In the search for new homes for Cherry Brook zoo's animals, big cats are a big concern
Cherry Brook will consider accredited zoos in Canada and United States first, then non-accredited
Now that the Cherry Brook Zoo is closing its doors, operators are trying to figure out exactly what will happen to the animals living in the facility at Saint John's Rockwood Park.
Martha McDevitt said the zoo has already contacted Canada's Accredited Zoos and Aquariums, an organization of accredited facilities that could help match their tigers, lions and zebras with zoos that could take care of them.
"That community is very supportive, we're all in this together," she said.
She said the zoo is compiling a list of places that could take in the animals, but the COVID-19 pandemic is making it unclear when facilities can receive any animals, and whether the animals can even cross New Brunswick's borders.
She said people might think it's easy to rehome the big cats, but it's actually the most challenging part. The zoo has two tigers and two lions, and McDeivitt said they need very specialized care.
"They need proper homes, and, you know, the space," she said. "Not many facilities just have open areas to take in dangerous animals."
She said the zoo still has no leads on who could possibly take in those cats.
She said it costs $20,000 a month to pay the staff and feed the animals at Cherry Brook.
"To be able to move these animals, it could be up to four months," she said.
Jim Facette, executive director of CAZA, said McDevitt shared complete lists of the animals, species and medical background, which were distributed to 29 other accredited zoos and aquariums in Canada, hoping to find new homes.
He said the zoo members were given until yesterday to express interest.
Our message is to all concerned, including the provincial government, is to give the Cherry Brook Zoo some time.- Jim Facette, CAZA
If none of the 29 accredited zoos in Canada can take in the cats, Cherry Brook will look at accredited facilities in the United States, he said. If none of those are interested, the animals could be moved to non-accredited zoos, but only if the zoo is convinced the animals would be safe.

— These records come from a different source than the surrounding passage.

(** X11.  A model that never signals the end of the sequence is stopped by
    the frame budget: with the loop running on the job's own
    [max_audio_length_ms], the run appends max_audio_length_ms // 80
    frames and completes the job with [current_frame] equal to
    [total_frames], [progress] 1.0 and the [output_path] of the job's file;
    the callbacks are notified once per frame and three times more.  A
    budget under 80 ms gives a completed job of zero frames. *)
Theorem frame_budget_ends_the_loop {World} (eng : Engine)
  (st : PipelineService World) (job : GenerationJob) (w : World) (now : nat) :
  registered st job ->
  _pipeline st = true \/ from_pretrained eng = Returns ->
  preprocess eng = Returns ->
  first_frame eng = Returns ->
  (forall m, generate_frame eng m = Frame) ->
  detokenize eng = Returns ->
  torchaudio_save eng = Returns ->
  forward_max_audio_length_ms eng (max_audio_length_ms job)
    = max_audio_length_ms job ->
  0 <= max_audio_length_ms job ->
  current_frame job = 0 ->
  snd (run (_generate_with_progress eng job) st w now) = Normal tt /\
  _current_job (service (fst (run (_generate_with_progress eng job) st w now)))
    = None /\
  length (notified (trace (fst (run (_generate_with_progress eng job) st w now))))
    = (3 + Z.to_nat (max_audio_length_ms job / 80))%nat /\
  exists j,
    _jobs (service (fst (run (_generate_with_progress eng job) st w now)))
      !! job_id job = Some j /\
    status j = COMPLETED /\
    current_frame j = max_audio_length_ms job / 80 /\
    total_frames j = max_audio_length_ms job / 80 /\
    progress j = 1%Q /\
    output_path j = Some ("/output/" +:+ job_id job +:+ ".mp3") /\
    error j = error job.
Proof.
  intros Hreg Hload Hpre Hfirst Hframes Hdet Hsave Hpass Hms H0.
  assert (HN : loop_bound eng job = max_audio_length_ms job / 80)
    by (unfold loop_bound; now rewrite Hpass).
  assert (HN0 : 0 <= max_audio_length_ms job / 80)
    by (apply Z.div_pos; lia).
  destruct (loop_runs_out eng (Z.to_nat (loop_bound eng job)) 0)
    as [Hlf Hlo]; [intros m _; apply Hframes|].
  assert (Hfin : finished_job eng now job =
                 completed_job (S now)
                   (after_frames (loop_bound eng job)
                      (set_total_frames (max_audio_length_ms job / 80)
                         (generating_job now job)) 0
                      (Z.to_nat (loop_bound eng job)))).
  { unfold finished_job, attempt_outcome, attempt_job.
    rewrite Hpre, Hfirst, Hlo, Hlf, Hdet, Hsave. reflexivity. }
  assert (Hnot : length (run_notified eng now job)
                 = (3 + Z.to_nat (max_audio_length_ms job / 80))%nat).
  { unfold run_notified, attempt_notified. rewrite Hpre, Hfirst, Hlf.
    cbn [length]. rewrite length_app, length_frame_jobs, HN. cbn. lia. }
  destruct (executor_summary eng st job w now Hreg)
    as (w' & tr' & [(msg' & Hp & Hl & _ & _) | (_ & (Hn & _) & Hrun)]).
  { destruct Hload as [Hload | Hload]; congruence. }
  rewrite Hrun. unfold at_work.
  cbn [fst snd trace service _jobs _current_job].
  split; [reflexivity|]. split; [reflexivity|].
  split; [now rewrite Hn|].
  exists (finished_job eng now job).
  destruct (finished_job_keeps_request eng now job) as (Hid & _).
  split; [rewrite Hid; apply lookup_insert_eq|].
  rewrite Hfin.
  destruct (after_frames_counts (loop_bound eng job)
              (set_total_frames (max_audio_length_ms job / 80)
                 (generating_job now job))
              (Z.to_nat (loop_bound eng job)) H0)
    as (Hcf & Htf & _ & _).
  destruct (after_frames_fields (loop_bound eng job)
              (set_total_frames (max_audio_length_ms job / 80)
                 (generating_job now job)) 0 (Z.to_nat (loop_bound eng job)))
    as (_ & _ & Her).
  cbn. split; [reflexivity|].
  split; [rewrite Hcf, HN; lia|]. split; [exact Htf|].
  split; [reflexivity|]. split; [|exact Her].
  rewrite job_id_after_frames. reflexivity.
Qed.

Lemma frame_budget_ends_the_loop_witness :
  length (notified (trace (fst (run (_generate_with_progress engine_never_eos
                                       short_job) short_service tt 1))))
    = 8%nat /\
  (current_frame <$>
     _jobs (service (fst (run (_generate_with_progress engine_never_eos
                                 short_job) short_service tt 1))) !! "job-2")
    = Some 5.
Proof.
  destruct (frame_budget_ends_the_loop engine_never_eos short_service short_job
              tt 1%nat eq_refl (or_intror eq_refl) eq_refl eq_refl
              (fun _ => eq_refl) eq_refl eq_refl eq_refl)
    as (_ & _ & Hlen & j & Hj & _ & Hcf & _).
  - cbn. lia.
  - reflexivity.
  - split; [exact Hlen|].
    change "job-2" with (job_id short_job). rewrite Hj. cbn.
    now rewrite Hcf.
Defined.

Lemma finished_job_terminal eng now job :
  is_terminal (status (finished_job eng now job)) = true.
Proof. unfold finished_job. now destruct (attempt_outcome eng job). Qed.

Lemma frame_counter_bounded_in_run eng now job :
  forward_max_audio_length_ms eng (max_audio_length_ms job)
    = max_audio_length_ms job ->
  0 <= max_audio_length_ms job ->
  current_frame job = 0 -> total_frames job = 0 ->
  Forall (fun j => 0 <= current_frame j <= total_frames j)
    (run_notified eng now job).
Proof.
  intros Hpass Hms Hcf Htf.
  assert (HN : loop_bound eng job = max_audio_length_ms job / 80)
    by (unfold loop_bound; now rewrite Hpass).
  assert (HN0 : 0 <= max_audio_length_ms job / 80) by (apply Z.div_pos; lia).
  pose proof (loop_frames_le eng (Z.to_nat (loop_bound eng job)) 0) as Hle.
  unfold run_notified.
  constructor; [cbn; lia|]. constructor; [cbn; lia|].
  apply Forall_app. split.
  - unfold attempt_notified.
    destruct (preprocess eng); [|constructor].
    destruct (first_frame eng); [|constructor].
    unfold frame_jobs. apply Forall_map, Forall_forall.
    intros m Hm. apply list_elem_of_In, in_seq in Hm. cbn. lia.
  - constructor; [|constructor].
    assert (Hatt : 0 <= current_frame (attempt_job eng job (generating_job now job))
                   <= total_frames (attempt_job eng job (generating_job now job))).
    { unfold attempt_job.
      destruct (preprocess eng); [|cbn; lia].
      destruct (first_frame eng); [|cbn; lia].
      destruct (after_frames_counts (loop_bound eng job)
                  (set_total_frames (max_audio_length_ms job / 80)
                     (generating_job now job))
                  (loop_frames eng (Z.to_nat (loop_bound eng job)) 0) Hcf)
        as (-> & -> & _).
      cbn. lia. }
    unfold finished_job. destruct (attempt_outcome eng job); exact Hatt.
Qed.

(** X12.  With the loop running on the job's own [max_audio_length_ms],
    every job a run hands to [_notify_progress], the terminal one
    included, has [current_frame] between 0 and [total_frames]: no
    subscriber ever sees more frames than the total it is shown. *)
Theorem notified_frame_counter_is_within_total {World} (eng : Engine)
  (st : PipelineService World) (job : GenerationJob) (w : World) (now : nat) :
  registered st job ->
  forward_max_audio_length_ms eng (max_audio_length_ms job)
    = max_audio_length_ms job ->
  0 <= max_audio_length_ms job ->
  current_frame job = 0 -> total_frames job = 0 ->
  Forall (fun j => 0 <= current_frame j <= total_frames j)
    (notified (trace (fst (run (_generate_with_progress eng job) st w now)))).
Proof.
  intros Hreg Hpass Hms Hcf Htf.
  destruct (executor_summary eng st job w now Hreg)
    as (w' & tr' & [(msg & _ & _ & (Hn & _) & Hrun) | (_ & (Hn & _) & Hrun)]);
    rewrite Hrun; cbn [fst trace at_work]; rewrite Hn.
  - constructor; [cbn; lia | constructor].
  - now apply frame_counter_bounded_in_run.
Qed.

Lemma notified_frame_counter_is_within_total_witness :
  Forall (fun j => 0 <= current_frame j <= total_frames j)
    (notified (trace (fst sample_run))).
Proof.
  apply (notified_frame_counter_is_within_total (engine_eos_at 3)
           sample_service sample_job tt 1%nat eq_refl eq_refl);
    [cbn; lia | reflexivity | reflexivity].
Defined.

Lemma start_generation_free {World} eng (st : PipelineService World) job w now :
  _current_job st = None ->
  run (start_generation eng job) st w now =
  run (_generate_with_progress eng job)
    (with_current_job (Some (job_id job)) st) w now.
Proof.
  intros Hslot. unfold run, start_generation, start_generation_acquire.
  unfold bind at 1. unfold bind at 1. unfold get_service at 1.
  cbn [service]. rewrite Hslot. reflexivity.
Qed.

Lemma start_generation_occupied {World} eng (st : PipelineService World) job w now :
  is_Some (_current_job st) ->
  run (start_generation eng job) st w now =
  ({| service := st; world := w; clock := now; trace := [] |},
   Raised (RuntimeError "A generation is already in progress")).
Proof.
  intros [c Hslot]. unfold run, start_generation, start_generation_acquire.
  unfold bind at 1. unfold bind at 1. unfold get_service at 1.
  cbn [service]. rewrite Hslot. reflexivity.
Qed.

(** X13.  The gate is free again after a run: when
    [PipelineService.start_generation] has run one job to its end, a second
    call, on another job of the registry, is admitted and runs that job to
    its end too; both jobs are left terminal and the slot unset. *)
Theorem gate_is_free_again_after_a_run {World} (eng1 eng2 : Engine)
  (st : PipelineService World) (a b : GenerationJob) (w : World) (now : nat) :
  registered st a -> registered st b -> job_id a <> job_id b ->
  _current_job st = None ->
  _pipeline st = true \/ from_pretrained eng1 = Returns ->
  let r1 := run (start_generation eng1 a) st w now in
  let r2 := run (start_generation eng2 b)
              (service (fst r1)) (world (fst r1)) (clock (fst r1)) in
  snd r1 = Normal tt /\ snd r2 = Normal tt /\
  _current_job (service (fst r2)) = None /\
  exists ja jb,
    _jobs (service (fst r2)) !! job_id a = Some ja /\
    is_terminal (status ja) = true /\
    _jobs (service (fst r2)) !! job_id b = Some jb /\
    is_terminal (status jb) = true.
Proof.
  intros Ha Hb Hab Hslot Hload r1 r2. subst r2 r1.
  rewrite (start_generation_free eng1 st a w now Hslot).
  destruct (executor_summary eng1 (with_current_job (Some (job_id a)) st) a w now Ha)
    as (w1 & tr1 & [(msg & Hp & Hl & _ & _) | (_ & _ & Hrun1)]).
  { destruct Hload as [Hload | Hload]; cbn in Hp; congruence. }
  rewrite Hrun1. cbn [fst snd].
  destruct (finished_job_keeps_request eng1 now a) as (Hida & _).
  set (st1 := service (at_work (with_current_job (Some (job_id a)) st) true None
                         (finished_job eng1 now a) w1 (S (S now)) tr1)).
  assert (Hb1 : registered st1 b).
  { unfold registered, st1, at_work. cbn. rewrite Hida.
    rewrite lookup_insert_ne by exact Hab. exact Hb. }
  rewrite (start_generation_free eng2 st1 b _ _ eq_refl).
  destruct (executor_summary eng2 (with_current_job (Some (job_id b)) st1) b
              (world (at_work (with_current_job (Some (job_id a)) st) true None
                        (finished_job eng1 now a) w1 (S (S now)) tr1))
              (clock (at_work (with_current_job (Some (job_id a)) st) true None
                        (finished_job eng1 now a) w1 (S (S now)) tr1)) Hb1)
    as (w2 & tr2 & [(msg & Hp & _) | (_ & _ & Hrun2)]).
  { cbn in Hp. discriminate Hp. }
  rewrite Hrun2. cbn [fst snd].
  split; [reflexivity|]. split; [reflexivity|]. split; [reflexivity|].
  destruct (finished_job_keeps_request eng2 (S (S now)) b) as (Hidb & _).
  exists (finished_job eng1 now a), (finished_job eng2 (S (S now)) b).
  unfold at_work, st1. cbn. rewrite Hidb, Hida.
  split; [rewrite lookup_insert_ne by congruence; apply lookup_insert_eq|].
  split; [apply finished_job_terminal|].
  split; [apply lookup_insert_eq | apply finished_job_terminal].
Qed.

Lemma gate_is_free_again_after_a_run_witness :
  snd first_of_two = Normal tt /\ snd second_of_two = Normal tt /\
  _current_job (service (fst second_of_two)) = None.
Proof.
  destruct (gate_is_free_again_after_a_run (engine_eos_at 3) engine_never_eos
              two_jobs_service sample_job short_job tt 1%nat
              eq_refl eq_refl)
    as (H1 & H2 & H3 & _).
  - discriminate.
  - reflexivity.
  - right. reflexivity.
  - split; [exact H1|]. split; [exact H2 | exact H3].
Defined.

"Is it possible that you're doing more harm for the welfare of the animal? These kinds of hard questions will need to get asked and examined," he said.
If the search is unsuccessful, five or six months from now, Facette said " a difficult decision" could have to be made.

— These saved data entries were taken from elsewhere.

(** X27.  The flag [video] does not change the outcome of [invert]: the
    two runs return the same latents with the same entries, or raise the
    same exception, and leave the random generator in the same state. *)
Theorem invert_video_independent {AG : Autograd} (self : GradientDescent.t)
    (generator : Generator) (gt_image : pyval)
    (loss_function : pyval -> pyval -> res pyval) (batch_size : Z)
    (init_ : list loc) (s : state) :
  valid s init_ ->
  exists (sV sN : state),
    gen sV = gen sN /\
    ((exists latents hist,
         GradientDescent.invert self generator gt_image loss_function batch_size true
           init_ s = (sV, Ok (latents, hist)) /\
         GradientDescent.invert self generator gt_image loss_function batch_size false
           init_ s = (sN, Ok (latents, [])) /\
         map (deref sV) latents = map (deref sN) latents) \/
     (exists e,
         GradientDescent.invert self generator gt_image loss_function batch_size true
           init_ s = (sV, Raise e) /\
         GradientDescent.invert self generator gt_image loss_function batch_size false
           init_ s = (sN, Raise e))).
Proof.
  intros Hv.
  destruct (invert_sim self generator gt_image loss_function batch_size init_ s Hv)
    as (sV & sN & extra & Hheap & Hgen & [(latents & hist & HrV & HrN & HvN)|(e & HrV & HrN)]).
  - exists sV, sN. split; [exact Hgen|]. left. exists latents, hist.
    split; [exact HrV|]. split; [exact HrN|].
    apply map_ext_Forall. eapply Forall_impl; [exact HvN|]. intros l Hl. cbn beta in *.
    destruct sV as [hV gV], sN as [hN gN]. cbn [heap] in *. subst hV.
    by apply deref_app.
  - exists sV, sN. split; [exact Hgen|]. right. exists e. by split.
Qed.

Lemma invert_video_independent_witness :
  exists (sV sN : state),
    gen sV = gen sN /\
    ((exists latents hist,
         GradientDescent.invert (AG := example_autograd) example_gd example_generator
           (PyNum 0%R) example_loss 1 true [0%nat] example_state2
         = (sV, Ok (latents, hist)) /\
         GradientDescent.invert (AG := example_autograd) example_gd example_generator
           (PyNum 0%R) example_loss 1 false [0%nat] example_state2
         = (sN, Ok (latents, [])) /\
         map (deref sV) latents = map (deref sN) latents) \/
     (exists e,
         GradientDescent.invert (AG := example_autograd) example_gd example_generator
           (PyNum 0%R) example_loss 1 true [0%nat] example_state2 = (sV, Raise e) /\
         GradientDescent.invert (AG := example_autograd) example_gd example_generator
           (PyNum 0%R) example_loss 1 false [0%nat] example_state2 = (sN, Raise e))).
Proof.
  apply (invert_video_independent (AG := example_autograd) example_gd example_generator
           (PyNum 0%R) example_loss 1 [0%nat] example_state2).
  repeat constructor.
Defined.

"Look, nobody wants to euthanize any of the animals," he said. "It may - hopefully not - come down to a choice of do we euthanize or do we try something else after we've exhausted all the options?
"Every option will be examined before that, and that will be someone else making that decision."
He said it won't be easy to move the dangerous animals, especially since COVID-19 is restricting most travel, but it's still quite possible the animals could be moved safely.
"Our message is, to all concerned, including the provincial government, is to give the Cherry Brook Zoo some time," he said. "It could take four months or five months or six months."
He said there are some animals that can be moved out to local farmers very soon.
He said last year a non-accredited zoo in Quebec closed, and many zoos took on the animals, so capacity might be limited. Reaching out to other zoos is the first step.
"There's a whole process that has to be followed, it's not a light switch that can be turned on and off."